A word-for-word reproduction of the listing is required.

**SUPPLIED RECORDS:**
━━━

Lemma lstrip_single_spaces (s : str) :
  single_spaces false s = true -> single_spaces false (lstrip s) = true.
Proof.
  destruct s as [|c s]; [auto|]. cbn. destruct (is_space c) eqn:E; [|cbn; rewrite E; auto].
  cbn. intros H. apply andb_prop in H. destruct H as [_ H].
  destruct s as [|d t]; [reflexivity|].
  cbn in *. destruct (is_space d) eqn:Ed; [discriminate|].
  cbn. rewrite Ed. exact H.
Qed.

Lemma rstrip_nil_inv (s : str) :
  rstrip s = [] -> forallb is_space s = true.
Proof.
  induction s as [|c s IH]; [reflexivity|]. cbn.
  destruct (rstrip s) eqn:E; [|discriminate].
  destruct (is_space c); [intros _; apply IH; reflexivity | discriminate].
Qed.

Lemma rstrip_ends (s : str) : ends_with_space (rstrip s) = false.
Proof.
  induction s as [|c s IH]; [reflexivity|]. cbn [rstrip].
  destruct (rstrip s) as [|d t] eqn:E.
  - destruct (is_space c) eqn:Ec; cbn; [reflexivity | exact Ec].
  - cbn [ends_with_space]. exact IH.
Qed.

Lemma rstrip_starts (s : str) :
  starts_with_space s = false -> starts_with_space (rstrip s) = false.
Proof.
  destruct s as [|c s]; [auto|]. cbn [rstrip starts_with_space]. intros E.
  destruct (rstrip s); [rewrite E|]; cbn; auto.
Qed.

Lemma rstrip_single_spaces (p : bool) (s : str) :
  single_spaces p s = true -> single_spaces p (rstrip s) = true.
Proof.
  revert p. induction s as [|c s IH]; intros p; [auto|].
  cbn [rstrip single_spaces]. intros H.
  destruct (rstrip s) as [|d t] eqn:E.
  - destruct (is_space c) eqn:Ec; [reflexivity|].
    cbn. rewrite Ec. reflexivity.
  - cbn [single_spaces]. destruct (is_space c).
    + apply andb_prop in H. destruct H as [H1 H2]. rewrite H1.
      cbn [andb]. apply IH. exact H2.
    + apply IH. exact H.
Qed.


Lemma replace_absent (a : char) (old new s : str) :
  ~ In a s -> replace (a :: old) new s = s.
Proof.
  unfold replace. induction s as [|c s IH]; [reflexivity|].
  intros Hn. cbn [replace_from startswith].
  destruct (N.eqb_spec a c) as [->|Hac]; [exfalso; apply Hn; left; reflexivity|].
  cbn [andb]. rewrite IH; [reflexivity|]. intros H. apply Hn. right. exact H.
Qed.

Lemma decode_entities_no_amp (s : str) :
  ~ In amp s -> RSSParser.decode_entities s = s.
Proof.
  intros Hn. unfold RSSParser.decode_entities, RSSParser.entities.
  cbn [fold_left fst snd].
  change (lit "&amp;") with (amp :: lit "amp;").
  change (lit "&lt;") with (amp :: lit "lt;").
  change (lit "&gt;") with (amp :: lit "gt;").
  change (lit "&quot;") with (amp :: lit "quot;").
  change (lit "&#39;") with (amp :: lit "#39;").
  change (lit "&nbsp;") with (amp :: lit "nbsp;").
  change (lit "&mdash;") with (amp :: lit "mdash;").
  change (lit "&ndash;") with (amp :: lit "ndash;").
  repeat rewrite (replace_absent amp _ _ s Hn). reflexivity.
Qed.

Lemma sub_from_In (re : Re.pattern) (repl : str) (k : nat) (s : str)
  (c : char) :
  In c (Re.sub_from re repl k s) -> In c s \/ In c repl.
Proof.
  revert k. induction s as [|x s IH]; intros k; cbn [Re.sub_from].
  - intros [].
  - destruct k as [|k].
    + destruct (Re.match_here re (x :: s) None) as [[g rest]|].
      * intros H. apply in_app_or in H. destruct H as [H|H]; [tauto|].
        apply IH in H. cbn. tauto.
      * intros [H|H]; [cbn; tauto|]. apply IH in H. cbn. tauto.
    + intros H. apply IH in H. cbn. tauto.
Qed.

Lemma lstrip_In (s : str) (c : char) : In c (lstrip s) -> In c s.
Proof.
  induction s as [|x s IH]; [auto|]. cbn [lstrip].
  destruct (is_space x); [intros H; right; auto | auto].
Qed.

━━━

**WRITTEN SOLUTION:**
Lemma lstrip_single_spaces (s : str) :
  single_spaces false s = true -> single_spaces false (lstrip s) = true.
Proof.
  destruct s as [|c s]; [auto|]. cbn. destruct (is_space c) eqn:E; [|cbn; rewrite E; auto].
  cbn. intros H. apply andb_prop in H. destruct H as [_ H].
  destruct s as [|d t]; [reflexivity|].
  cbn in *. destruct (is_space d) eqn:Ed; [discriminate|].
  cbn. rewrite Ed. exact H.
Qed.

Lemma rstrip_nil_inv (s : str) :
  rstrip s = [] -> forallb is_space s = true.
Proof.
  induction s as [|c s IH]; [reflexivity|]. cbn.
  destruct (rstrip s) eqn:E; [|discriminate].
  destruct (is_space c); [intros _; apply IH; reflexivity | discriminate].
Qed.

Lemma rstrip_ends (s : str) : ends_with_space (rstrip s) = false.
Proof.
  induction s as [|c s IH]; [reflexivity|]. cbn [rstrip].
  destruct (rstrip s) as [|d t] eqn:E.
  - destruct (is_space c) eqn:Ec; cbn; [reflexivity | exact Ec].
  - cbn [ends_with_space]. exact IH.
Qed.

Lemma rstrip_starts (s : str) :
  starts_with_space s = false -> starts_with_space (rstrip s) = false.
Proof.
  destruct s as [|c s]; [auto|]. cbn [rstrip starts_with_space]. intros E.
  destruct (rstrip s); [rewrite E|]; cbn; auto.
Qed.

Lemma rstrip_single_spaces (p : bool) (s : str) :
  single_spaces p s = true -> single_spaces p (rstrip s) = true.
Proof.
  revert p. induction s as [|c s IH]; intros p; [auto|].
  cbn [rstrip single_spaces]. intros H.
  destruct (rstrip s) as [|d t] eqn:E.
  - destruct (is_space c) eqn:Ec; [reflexivity|].
    cbn. rewrite Ec. reflexivity.
  - cbn [single_spaces]. destruct (is_space c).
    + apply andb_prop in H. destruct H as [H1 H2]. rewrite H1.
      cbn [andb]. apply IH. exact H2.
    + apply IH. exact H.
Qed.


Lemma replace_absent (a : char) (old new s : str) :
  ~ In a s -> replace (a :: old) new s = s.
Proof.
  unfold replace. induction s as [|c s IH]; [reflexivity|].
  intros Hn. cbn [replace_from startswith].
  destruct (N.eqb_spec a c) as [->|Hac]; [exfalso; apply Hn; left; reflexivity|].
  cbn [andb]. rewrite IH; [reflexivity|]. intros H. apply Hn. right. exact H.
Qed.

Lemma decode_entities_no_amp (s : str) :
  ~ In amp s -> RSSParser.decode_entities s = s.
Proof.
  intros Hn. unfold RSSParser.decode_entities, RSSParser.entities.
  cbn [fold_left fst snd].
  change (lit "&amp;") with (amp :: lit "amp;").
  change (lit "&lt;") with (amp :: lit "lt;").
  change (lit "&gt;") with (amp :: lit "gt;").
  change (lit "&quot;") with (amp :: lit "quot;").
  change (lit "&#39;") with (amp :: lit "#39;").
  change (lit "&nbsp;") with (amp :: lit "nbsp;").
  change (lit "&mdash;") with (amp :: lit "mdash;").
  change (lit "&ndash;") with (amp :: lit "ndash;").
  repeat rewrite (replace_absent amp _ _ s Hn). reflexivity.
Qed.

Lemma sub_from_In (re : Re.pattern) (repl : str) (k : nat) (s : str)
  (c : char) :
  In c (Re.sub_from re repl k s) -> In c s \/ In c repl.
Proof.
  revert k. induction s as [|x s IH]; intros k; cbn [Re.sub_from].
  - intros [].
  - destruct k as [|k].
    + destruct (Re.match_here re (x :: s) None) as [[g rest]|].
      * intros H. apply in_app_or in H. destruct H as [H|H]; [tauto|].
        apply IH in H. cbn. tauto.
      * intros [H|H]; [cbn; tauto|]. apply IH in H. cbn. tauto.
    + intros H. apply IH in H. cbn. tauto.
Qed.

Lemma lstrip_In (s : str) (c : char) : In c (lstrip s) -> In c s.
Proof.
  induction s as [|x s IH]; [auto|]. cbn [lstrip].
  destruct (is_space x); [intros H; right; auto | auto].
Qed.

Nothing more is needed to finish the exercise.